Data under study:
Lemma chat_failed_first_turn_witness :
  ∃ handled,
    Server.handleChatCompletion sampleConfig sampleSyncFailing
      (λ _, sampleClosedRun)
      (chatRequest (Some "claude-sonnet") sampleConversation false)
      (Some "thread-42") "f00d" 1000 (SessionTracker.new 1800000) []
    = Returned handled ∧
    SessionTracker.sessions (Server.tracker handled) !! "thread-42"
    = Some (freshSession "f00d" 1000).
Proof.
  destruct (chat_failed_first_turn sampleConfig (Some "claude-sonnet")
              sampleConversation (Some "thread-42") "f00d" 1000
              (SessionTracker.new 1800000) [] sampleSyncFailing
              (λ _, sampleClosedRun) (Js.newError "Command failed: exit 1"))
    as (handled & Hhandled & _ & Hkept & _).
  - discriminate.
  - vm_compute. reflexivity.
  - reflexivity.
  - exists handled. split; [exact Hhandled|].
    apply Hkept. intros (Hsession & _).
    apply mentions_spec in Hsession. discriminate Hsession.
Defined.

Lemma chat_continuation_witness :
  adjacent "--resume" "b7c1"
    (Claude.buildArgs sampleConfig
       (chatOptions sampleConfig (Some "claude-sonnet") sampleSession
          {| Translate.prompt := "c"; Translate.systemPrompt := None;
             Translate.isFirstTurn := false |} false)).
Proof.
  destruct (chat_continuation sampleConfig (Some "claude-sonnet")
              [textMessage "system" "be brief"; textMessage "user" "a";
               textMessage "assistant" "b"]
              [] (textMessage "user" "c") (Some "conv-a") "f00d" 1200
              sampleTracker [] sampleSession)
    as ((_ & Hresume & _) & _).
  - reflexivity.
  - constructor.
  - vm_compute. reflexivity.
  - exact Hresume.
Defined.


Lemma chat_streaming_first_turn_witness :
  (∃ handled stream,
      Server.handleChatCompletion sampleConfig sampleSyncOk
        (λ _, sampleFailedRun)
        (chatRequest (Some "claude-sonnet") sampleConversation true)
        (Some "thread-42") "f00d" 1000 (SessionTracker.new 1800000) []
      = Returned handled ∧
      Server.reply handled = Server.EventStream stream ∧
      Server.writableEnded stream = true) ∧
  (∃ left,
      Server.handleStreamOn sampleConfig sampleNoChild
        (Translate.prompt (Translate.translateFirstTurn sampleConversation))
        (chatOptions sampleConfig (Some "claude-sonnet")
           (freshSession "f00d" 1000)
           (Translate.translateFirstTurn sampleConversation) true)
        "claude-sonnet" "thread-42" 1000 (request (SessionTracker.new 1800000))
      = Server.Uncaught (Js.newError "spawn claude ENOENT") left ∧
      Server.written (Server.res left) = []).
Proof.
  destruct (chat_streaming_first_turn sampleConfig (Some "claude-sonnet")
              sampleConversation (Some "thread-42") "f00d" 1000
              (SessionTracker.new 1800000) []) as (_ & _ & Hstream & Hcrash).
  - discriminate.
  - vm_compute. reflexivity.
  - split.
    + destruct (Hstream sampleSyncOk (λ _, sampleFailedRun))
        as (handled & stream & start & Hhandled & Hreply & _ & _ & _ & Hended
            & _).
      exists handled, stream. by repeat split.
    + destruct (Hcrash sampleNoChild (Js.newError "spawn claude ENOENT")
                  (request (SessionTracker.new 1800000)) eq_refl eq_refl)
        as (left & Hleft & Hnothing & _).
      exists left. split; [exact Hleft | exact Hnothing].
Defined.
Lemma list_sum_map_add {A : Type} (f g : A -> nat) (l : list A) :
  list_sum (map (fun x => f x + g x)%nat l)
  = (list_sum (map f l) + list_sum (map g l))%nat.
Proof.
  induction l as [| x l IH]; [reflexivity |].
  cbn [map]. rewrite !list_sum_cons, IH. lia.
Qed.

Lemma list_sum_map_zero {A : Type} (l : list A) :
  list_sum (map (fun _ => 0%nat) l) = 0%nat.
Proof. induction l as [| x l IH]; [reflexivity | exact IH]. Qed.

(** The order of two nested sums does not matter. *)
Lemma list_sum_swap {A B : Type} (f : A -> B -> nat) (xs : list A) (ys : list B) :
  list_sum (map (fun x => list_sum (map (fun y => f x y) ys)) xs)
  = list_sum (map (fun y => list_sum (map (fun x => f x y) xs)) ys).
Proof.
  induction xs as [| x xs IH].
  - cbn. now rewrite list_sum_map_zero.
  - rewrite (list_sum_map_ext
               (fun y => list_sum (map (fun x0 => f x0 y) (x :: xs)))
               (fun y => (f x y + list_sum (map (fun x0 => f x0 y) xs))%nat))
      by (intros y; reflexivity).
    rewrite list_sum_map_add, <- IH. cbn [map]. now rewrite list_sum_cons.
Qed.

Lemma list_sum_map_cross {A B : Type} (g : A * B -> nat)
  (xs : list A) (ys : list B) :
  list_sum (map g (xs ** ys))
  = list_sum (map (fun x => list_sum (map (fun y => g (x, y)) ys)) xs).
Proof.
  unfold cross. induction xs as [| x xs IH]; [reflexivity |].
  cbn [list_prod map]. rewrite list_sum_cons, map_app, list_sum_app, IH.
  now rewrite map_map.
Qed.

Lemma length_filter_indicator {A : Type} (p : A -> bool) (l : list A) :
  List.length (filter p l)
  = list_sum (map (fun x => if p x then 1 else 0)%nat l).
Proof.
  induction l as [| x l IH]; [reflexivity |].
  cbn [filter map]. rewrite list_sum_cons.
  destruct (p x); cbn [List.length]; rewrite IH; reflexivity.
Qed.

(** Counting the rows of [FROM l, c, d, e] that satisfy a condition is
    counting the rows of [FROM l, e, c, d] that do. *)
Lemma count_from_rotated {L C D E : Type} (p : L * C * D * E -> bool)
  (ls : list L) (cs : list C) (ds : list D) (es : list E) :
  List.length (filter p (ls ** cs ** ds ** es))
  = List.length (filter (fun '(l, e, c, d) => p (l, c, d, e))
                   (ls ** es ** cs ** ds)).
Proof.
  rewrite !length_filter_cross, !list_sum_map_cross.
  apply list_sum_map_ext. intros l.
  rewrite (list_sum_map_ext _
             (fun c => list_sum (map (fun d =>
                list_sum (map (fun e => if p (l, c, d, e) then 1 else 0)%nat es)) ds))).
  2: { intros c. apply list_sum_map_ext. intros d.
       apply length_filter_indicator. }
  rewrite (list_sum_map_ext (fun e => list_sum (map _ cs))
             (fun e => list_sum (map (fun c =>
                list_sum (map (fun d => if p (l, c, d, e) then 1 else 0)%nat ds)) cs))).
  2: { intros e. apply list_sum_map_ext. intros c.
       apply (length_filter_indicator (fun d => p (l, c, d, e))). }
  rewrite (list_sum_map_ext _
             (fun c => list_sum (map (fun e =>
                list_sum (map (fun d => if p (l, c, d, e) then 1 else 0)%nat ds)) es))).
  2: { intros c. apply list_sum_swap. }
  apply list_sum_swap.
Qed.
...
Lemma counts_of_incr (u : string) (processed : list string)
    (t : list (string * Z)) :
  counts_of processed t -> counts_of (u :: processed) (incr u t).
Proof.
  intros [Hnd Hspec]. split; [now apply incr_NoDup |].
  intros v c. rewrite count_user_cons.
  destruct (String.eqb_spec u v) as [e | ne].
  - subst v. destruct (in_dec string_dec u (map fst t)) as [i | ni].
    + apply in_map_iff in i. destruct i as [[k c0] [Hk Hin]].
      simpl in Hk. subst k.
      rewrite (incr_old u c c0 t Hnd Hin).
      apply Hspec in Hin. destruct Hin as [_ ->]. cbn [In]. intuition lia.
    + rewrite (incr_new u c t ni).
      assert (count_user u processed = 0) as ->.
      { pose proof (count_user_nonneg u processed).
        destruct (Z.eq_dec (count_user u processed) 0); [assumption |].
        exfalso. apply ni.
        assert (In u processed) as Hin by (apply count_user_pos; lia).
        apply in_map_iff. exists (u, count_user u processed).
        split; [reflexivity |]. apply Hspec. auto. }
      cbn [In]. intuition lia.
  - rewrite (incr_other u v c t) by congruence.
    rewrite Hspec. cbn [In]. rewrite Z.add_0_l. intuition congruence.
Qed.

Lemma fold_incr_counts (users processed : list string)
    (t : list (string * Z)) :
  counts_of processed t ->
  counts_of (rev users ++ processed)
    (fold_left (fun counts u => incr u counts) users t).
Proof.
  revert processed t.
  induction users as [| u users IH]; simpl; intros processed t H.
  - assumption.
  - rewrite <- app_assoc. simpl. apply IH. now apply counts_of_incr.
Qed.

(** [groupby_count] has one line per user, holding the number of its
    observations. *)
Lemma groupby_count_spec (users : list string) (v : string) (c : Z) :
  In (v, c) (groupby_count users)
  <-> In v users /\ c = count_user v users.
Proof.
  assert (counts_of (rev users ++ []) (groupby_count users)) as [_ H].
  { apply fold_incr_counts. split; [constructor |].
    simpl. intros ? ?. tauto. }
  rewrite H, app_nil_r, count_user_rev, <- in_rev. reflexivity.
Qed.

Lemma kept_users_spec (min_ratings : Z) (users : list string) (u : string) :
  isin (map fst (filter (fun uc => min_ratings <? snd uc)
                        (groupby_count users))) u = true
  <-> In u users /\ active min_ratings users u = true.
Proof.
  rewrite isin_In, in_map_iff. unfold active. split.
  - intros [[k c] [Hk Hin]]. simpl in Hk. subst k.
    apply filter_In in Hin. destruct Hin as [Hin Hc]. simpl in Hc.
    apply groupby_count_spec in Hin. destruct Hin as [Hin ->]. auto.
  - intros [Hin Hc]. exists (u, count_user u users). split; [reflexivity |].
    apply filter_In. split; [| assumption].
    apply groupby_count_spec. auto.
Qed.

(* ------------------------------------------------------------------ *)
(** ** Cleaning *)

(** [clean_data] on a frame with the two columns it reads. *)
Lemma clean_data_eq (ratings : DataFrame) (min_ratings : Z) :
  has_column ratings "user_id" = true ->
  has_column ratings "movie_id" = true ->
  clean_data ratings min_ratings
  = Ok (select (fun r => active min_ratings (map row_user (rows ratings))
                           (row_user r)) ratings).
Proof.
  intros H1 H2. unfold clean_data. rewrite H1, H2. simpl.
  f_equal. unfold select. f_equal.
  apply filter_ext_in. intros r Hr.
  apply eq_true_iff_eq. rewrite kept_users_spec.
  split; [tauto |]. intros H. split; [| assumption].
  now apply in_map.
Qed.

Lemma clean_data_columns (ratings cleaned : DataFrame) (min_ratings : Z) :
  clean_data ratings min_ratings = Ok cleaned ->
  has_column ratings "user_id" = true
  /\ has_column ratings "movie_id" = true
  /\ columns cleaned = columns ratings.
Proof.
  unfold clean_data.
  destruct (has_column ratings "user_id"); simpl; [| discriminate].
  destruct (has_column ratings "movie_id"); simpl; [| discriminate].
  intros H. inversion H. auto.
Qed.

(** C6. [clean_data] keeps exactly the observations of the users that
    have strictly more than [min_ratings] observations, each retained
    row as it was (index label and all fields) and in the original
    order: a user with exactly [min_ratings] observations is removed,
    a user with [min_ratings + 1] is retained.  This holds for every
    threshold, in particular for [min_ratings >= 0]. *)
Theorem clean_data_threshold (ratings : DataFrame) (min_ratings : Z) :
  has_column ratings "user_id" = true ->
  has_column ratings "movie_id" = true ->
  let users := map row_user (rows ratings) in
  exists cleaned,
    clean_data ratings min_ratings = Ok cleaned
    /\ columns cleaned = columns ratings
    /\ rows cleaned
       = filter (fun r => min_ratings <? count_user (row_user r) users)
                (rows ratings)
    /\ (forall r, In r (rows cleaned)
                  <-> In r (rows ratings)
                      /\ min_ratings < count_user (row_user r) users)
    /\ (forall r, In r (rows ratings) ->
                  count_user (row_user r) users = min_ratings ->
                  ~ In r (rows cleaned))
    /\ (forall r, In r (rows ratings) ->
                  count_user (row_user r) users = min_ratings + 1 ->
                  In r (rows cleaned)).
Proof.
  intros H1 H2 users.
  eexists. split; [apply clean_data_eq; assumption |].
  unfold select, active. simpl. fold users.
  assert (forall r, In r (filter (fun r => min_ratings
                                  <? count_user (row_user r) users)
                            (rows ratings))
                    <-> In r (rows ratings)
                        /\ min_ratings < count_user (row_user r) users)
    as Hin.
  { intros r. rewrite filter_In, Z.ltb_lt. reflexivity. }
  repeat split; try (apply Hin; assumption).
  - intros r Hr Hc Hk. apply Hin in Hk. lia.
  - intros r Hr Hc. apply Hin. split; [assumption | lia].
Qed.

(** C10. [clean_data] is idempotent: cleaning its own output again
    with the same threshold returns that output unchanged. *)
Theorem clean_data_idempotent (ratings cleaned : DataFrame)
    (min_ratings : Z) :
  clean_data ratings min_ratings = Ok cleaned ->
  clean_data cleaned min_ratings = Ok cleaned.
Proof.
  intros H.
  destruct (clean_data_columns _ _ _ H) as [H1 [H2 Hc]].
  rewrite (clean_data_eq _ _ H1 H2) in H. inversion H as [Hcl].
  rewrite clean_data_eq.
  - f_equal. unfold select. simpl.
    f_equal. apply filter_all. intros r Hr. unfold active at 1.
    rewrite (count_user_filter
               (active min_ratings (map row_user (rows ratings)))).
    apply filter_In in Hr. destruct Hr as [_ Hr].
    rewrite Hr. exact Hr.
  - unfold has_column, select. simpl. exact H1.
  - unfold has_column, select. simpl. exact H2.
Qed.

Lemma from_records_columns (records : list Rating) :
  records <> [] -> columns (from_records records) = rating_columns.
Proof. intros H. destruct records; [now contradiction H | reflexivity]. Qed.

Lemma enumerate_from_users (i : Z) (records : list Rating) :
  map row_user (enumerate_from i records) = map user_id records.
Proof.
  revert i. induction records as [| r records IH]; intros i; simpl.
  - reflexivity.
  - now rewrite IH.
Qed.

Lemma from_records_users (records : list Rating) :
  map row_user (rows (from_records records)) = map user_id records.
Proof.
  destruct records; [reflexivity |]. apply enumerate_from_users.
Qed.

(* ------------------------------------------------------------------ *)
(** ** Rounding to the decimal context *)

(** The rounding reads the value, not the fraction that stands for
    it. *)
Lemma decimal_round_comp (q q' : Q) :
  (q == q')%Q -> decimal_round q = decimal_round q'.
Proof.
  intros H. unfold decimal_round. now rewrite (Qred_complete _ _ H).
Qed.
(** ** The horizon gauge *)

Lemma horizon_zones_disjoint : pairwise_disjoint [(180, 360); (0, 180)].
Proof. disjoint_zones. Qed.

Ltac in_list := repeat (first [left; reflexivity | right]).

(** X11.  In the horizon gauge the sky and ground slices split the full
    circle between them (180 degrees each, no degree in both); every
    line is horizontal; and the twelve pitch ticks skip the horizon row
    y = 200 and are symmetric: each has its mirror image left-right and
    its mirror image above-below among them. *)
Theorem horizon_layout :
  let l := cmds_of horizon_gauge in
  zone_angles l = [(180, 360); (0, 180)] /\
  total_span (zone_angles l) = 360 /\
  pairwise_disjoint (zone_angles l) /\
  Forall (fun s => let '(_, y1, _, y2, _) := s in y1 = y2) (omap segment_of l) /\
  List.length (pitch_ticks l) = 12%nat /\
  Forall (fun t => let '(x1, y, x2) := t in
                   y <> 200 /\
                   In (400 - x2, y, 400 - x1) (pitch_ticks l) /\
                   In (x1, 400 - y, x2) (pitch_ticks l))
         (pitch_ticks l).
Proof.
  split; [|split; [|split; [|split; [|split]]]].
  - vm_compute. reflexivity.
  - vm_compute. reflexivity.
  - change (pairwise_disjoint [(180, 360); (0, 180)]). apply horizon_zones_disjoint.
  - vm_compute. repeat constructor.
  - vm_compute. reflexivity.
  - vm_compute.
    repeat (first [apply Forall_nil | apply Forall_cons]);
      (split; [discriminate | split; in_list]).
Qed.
* * *
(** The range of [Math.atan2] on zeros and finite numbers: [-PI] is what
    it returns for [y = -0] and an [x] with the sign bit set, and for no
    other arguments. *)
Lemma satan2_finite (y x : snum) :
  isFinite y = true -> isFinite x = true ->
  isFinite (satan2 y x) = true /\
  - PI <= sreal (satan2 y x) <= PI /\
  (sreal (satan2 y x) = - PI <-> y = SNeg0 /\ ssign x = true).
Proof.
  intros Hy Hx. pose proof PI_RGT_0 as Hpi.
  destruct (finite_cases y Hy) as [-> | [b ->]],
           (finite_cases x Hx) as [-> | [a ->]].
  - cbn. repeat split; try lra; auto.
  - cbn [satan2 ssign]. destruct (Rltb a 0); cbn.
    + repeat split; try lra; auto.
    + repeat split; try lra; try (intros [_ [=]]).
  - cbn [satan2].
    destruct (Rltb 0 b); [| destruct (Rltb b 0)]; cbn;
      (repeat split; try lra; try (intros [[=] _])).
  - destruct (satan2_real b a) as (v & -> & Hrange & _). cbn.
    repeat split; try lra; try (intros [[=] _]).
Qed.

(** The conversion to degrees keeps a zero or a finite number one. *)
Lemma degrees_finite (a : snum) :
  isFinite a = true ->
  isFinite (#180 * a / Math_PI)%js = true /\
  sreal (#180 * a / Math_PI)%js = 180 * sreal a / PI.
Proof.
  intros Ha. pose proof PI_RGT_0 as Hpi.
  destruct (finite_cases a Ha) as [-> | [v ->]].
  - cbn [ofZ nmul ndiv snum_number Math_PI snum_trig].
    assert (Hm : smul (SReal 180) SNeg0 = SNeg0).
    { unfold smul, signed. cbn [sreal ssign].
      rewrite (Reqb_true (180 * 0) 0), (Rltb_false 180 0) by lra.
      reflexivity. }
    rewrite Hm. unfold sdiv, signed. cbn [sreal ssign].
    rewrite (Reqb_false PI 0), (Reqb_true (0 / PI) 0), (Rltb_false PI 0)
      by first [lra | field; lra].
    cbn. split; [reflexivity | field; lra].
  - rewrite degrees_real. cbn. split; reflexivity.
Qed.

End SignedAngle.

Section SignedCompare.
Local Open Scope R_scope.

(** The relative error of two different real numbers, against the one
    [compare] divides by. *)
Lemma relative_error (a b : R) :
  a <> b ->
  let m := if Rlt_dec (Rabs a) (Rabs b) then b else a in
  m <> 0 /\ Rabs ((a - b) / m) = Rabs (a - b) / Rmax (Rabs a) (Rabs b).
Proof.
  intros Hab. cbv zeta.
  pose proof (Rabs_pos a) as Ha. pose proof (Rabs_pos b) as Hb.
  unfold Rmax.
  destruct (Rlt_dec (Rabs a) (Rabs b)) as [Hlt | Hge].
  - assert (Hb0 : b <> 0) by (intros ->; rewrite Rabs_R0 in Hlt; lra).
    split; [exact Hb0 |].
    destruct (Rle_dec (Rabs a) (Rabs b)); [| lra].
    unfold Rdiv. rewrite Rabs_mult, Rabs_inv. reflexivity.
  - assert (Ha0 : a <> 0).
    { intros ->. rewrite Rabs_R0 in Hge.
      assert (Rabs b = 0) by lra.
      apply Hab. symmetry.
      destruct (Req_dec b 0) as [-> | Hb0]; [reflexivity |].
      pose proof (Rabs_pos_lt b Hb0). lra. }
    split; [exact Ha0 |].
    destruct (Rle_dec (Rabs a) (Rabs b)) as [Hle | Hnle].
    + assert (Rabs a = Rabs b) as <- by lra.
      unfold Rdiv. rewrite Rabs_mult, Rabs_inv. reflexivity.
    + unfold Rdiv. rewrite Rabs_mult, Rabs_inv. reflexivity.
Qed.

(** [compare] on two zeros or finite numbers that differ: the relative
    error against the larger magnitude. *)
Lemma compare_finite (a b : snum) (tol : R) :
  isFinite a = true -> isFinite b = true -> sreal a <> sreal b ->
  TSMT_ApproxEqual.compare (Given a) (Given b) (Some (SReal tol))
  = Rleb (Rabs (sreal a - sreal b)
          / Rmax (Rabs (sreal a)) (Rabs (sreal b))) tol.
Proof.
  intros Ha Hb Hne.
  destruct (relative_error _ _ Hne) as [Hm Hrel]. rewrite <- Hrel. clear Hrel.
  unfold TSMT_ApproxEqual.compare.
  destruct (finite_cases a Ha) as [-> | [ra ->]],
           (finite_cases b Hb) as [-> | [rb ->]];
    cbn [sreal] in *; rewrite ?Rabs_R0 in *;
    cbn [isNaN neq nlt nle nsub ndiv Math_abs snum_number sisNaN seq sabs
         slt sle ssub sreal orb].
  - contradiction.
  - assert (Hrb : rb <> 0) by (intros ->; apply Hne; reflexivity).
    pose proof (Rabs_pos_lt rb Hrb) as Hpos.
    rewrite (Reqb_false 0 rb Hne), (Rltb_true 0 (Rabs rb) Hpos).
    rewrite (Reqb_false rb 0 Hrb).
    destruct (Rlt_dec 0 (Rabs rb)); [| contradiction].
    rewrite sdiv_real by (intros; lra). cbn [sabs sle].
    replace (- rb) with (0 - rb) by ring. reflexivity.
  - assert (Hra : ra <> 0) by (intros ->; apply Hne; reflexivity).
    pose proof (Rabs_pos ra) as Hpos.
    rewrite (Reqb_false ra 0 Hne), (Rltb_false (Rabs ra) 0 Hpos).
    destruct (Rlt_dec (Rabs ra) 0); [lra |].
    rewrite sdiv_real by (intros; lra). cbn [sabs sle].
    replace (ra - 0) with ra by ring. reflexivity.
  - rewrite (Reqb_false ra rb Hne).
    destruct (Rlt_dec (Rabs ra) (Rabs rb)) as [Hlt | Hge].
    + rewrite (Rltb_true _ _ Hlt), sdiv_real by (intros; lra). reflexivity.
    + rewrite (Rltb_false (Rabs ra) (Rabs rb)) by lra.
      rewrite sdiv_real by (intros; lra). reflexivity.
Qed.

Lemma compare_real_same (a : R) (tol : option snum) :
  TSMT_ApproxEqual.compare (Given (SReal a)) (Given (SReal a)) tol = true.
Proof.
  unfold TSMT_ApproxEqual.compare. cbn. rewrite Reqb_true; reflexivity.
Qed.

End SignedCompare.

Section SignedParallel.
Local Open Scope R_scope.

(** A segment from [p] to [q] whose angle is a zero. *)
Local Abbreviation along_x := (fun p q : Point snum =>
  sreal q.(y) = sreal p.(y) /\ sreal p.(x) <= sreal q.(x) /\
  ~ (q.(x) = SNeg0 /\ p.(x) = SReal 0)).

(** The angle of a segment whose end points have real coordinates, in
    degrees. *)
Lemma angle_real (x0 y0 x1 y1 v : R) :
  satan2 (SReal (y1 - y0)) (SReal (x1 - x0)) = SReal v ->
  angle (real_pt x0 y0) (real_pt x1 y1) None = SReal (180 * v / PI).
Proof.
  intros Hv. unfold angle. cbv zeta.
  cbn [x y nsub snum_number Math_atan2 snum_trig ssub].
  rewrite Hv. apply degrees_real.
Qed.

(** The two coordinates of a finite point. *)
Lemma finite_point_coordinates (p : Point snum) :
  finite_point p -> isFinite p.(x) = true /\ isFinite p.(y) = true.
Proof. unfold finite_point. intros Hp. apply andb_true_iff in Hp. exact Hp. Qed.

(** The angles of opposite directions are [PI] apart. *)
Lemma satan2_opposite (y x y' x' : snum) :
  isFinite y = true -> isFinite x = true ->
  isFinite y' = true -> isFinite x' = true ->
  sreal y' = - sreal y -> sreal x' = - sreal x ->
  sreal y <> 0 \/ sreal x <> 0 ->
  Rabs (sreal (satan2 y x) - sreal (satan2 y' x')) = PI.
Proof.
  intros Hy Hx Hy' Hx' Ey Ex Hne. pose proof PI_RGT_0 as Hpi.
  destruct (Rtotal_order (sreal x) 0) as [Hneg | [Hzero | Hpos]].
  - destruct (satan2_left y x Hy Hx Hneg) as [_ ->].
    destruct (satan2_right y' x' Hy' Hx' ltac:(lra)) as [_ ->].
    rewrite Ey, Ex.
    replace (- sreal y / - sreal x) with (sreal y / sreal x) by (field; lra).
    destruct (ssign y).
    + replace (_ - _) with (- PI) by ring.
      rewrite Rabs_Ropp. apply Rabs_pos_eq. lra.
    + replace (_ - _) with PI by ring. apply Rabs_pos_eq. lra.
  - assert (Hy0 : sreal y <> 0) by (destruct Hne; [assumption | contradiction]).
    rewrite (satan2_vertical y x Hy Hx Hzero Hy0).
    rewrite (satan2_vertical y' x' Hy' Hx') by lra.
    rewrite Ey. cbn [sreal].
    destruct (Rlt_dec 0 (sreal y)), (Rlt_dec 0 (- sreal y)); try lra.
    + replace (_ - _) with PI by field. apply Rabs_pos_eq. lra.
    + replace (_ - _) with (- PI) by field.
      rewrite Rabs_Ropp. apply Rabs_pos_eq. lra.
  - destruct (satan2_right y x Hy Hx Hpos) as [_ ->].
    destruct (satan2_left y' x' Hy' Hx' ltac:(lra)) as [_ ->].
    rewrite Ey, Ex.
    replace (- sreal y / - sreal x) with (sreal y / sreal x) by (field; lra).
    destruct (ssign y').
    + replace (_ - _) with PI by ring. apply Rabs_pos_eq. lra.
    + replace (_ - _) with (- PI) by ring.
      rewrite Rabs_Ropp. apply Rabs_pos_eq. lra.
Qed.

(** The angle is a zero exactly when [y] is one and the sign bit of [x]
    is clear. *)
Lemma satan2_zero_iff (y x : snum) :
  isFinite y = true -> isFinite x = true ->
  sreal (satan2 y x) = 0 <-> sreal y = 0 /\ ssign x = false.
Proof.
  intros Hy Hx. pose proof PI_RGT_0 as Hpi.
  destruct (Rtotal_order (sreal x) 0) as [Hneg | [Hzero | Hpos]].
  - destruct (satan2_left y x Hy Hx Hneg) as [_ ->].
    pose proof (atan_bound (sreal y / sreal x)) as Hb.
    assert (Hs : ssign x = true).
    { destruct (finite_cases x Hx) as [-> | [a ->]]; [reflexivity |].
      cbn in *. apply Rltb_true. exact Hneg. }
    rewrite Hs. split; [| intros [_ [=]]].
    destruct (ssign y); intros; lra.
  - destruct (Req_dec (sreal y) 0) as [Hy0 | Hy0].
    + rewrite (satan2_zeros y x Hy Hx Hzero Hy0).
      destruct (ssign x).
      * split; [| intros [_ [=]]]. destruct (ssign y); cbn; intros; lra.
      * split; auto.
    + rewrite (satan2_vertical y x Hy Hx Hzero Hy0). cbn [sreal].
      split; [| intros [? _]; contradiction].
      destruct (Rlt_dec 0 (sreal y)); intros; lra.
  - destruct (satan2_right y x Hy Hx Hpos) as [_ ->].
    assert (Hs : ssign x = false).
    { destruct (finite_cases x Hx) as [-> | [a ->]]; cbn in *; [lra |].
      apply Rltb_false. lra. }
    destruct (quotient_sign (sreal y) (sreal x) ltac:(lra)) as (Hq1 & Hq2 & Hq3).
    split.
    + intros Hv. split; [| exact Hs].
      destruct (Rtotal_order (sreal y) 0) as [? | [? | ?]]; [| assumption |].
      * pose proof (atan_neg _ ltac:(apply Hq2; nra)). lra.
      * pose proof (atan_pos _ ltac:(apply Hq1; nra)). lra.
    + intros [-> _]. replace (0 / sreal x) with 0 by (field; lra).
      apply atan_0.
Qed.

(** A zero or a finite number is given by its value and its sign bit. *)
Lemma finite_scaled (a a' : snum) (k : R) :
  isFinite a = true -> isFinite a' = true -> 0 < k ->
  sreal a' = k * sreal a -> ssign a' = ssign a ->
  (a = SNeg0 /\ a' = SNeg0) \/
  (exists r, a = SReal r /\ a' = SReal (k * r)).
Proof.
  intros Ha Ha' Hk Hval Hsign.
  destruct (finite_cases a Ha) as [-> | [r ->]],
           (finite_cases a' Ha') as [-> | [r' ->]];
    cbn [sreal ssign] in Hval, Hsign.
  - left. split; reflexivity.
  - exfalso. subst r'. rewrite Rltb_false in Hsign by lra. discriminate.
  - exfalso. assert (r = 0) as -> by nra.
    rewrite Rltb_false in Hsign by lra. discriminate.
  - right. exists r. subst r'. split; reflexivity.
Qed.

Task prompt:
Lines from the entries that contain the string "Hsign" must be found and copied.

Completed exercise:
  intros Ha Ha' Hk Hval Hsign.
    cbn [sreal ssign] in Hval, Hsign.
  - exfalso. subst r'. rewrite Rltb_false in Hsign by lra. discriminate.
    rewrite Rltb_false in Hsign by lra. discriminate.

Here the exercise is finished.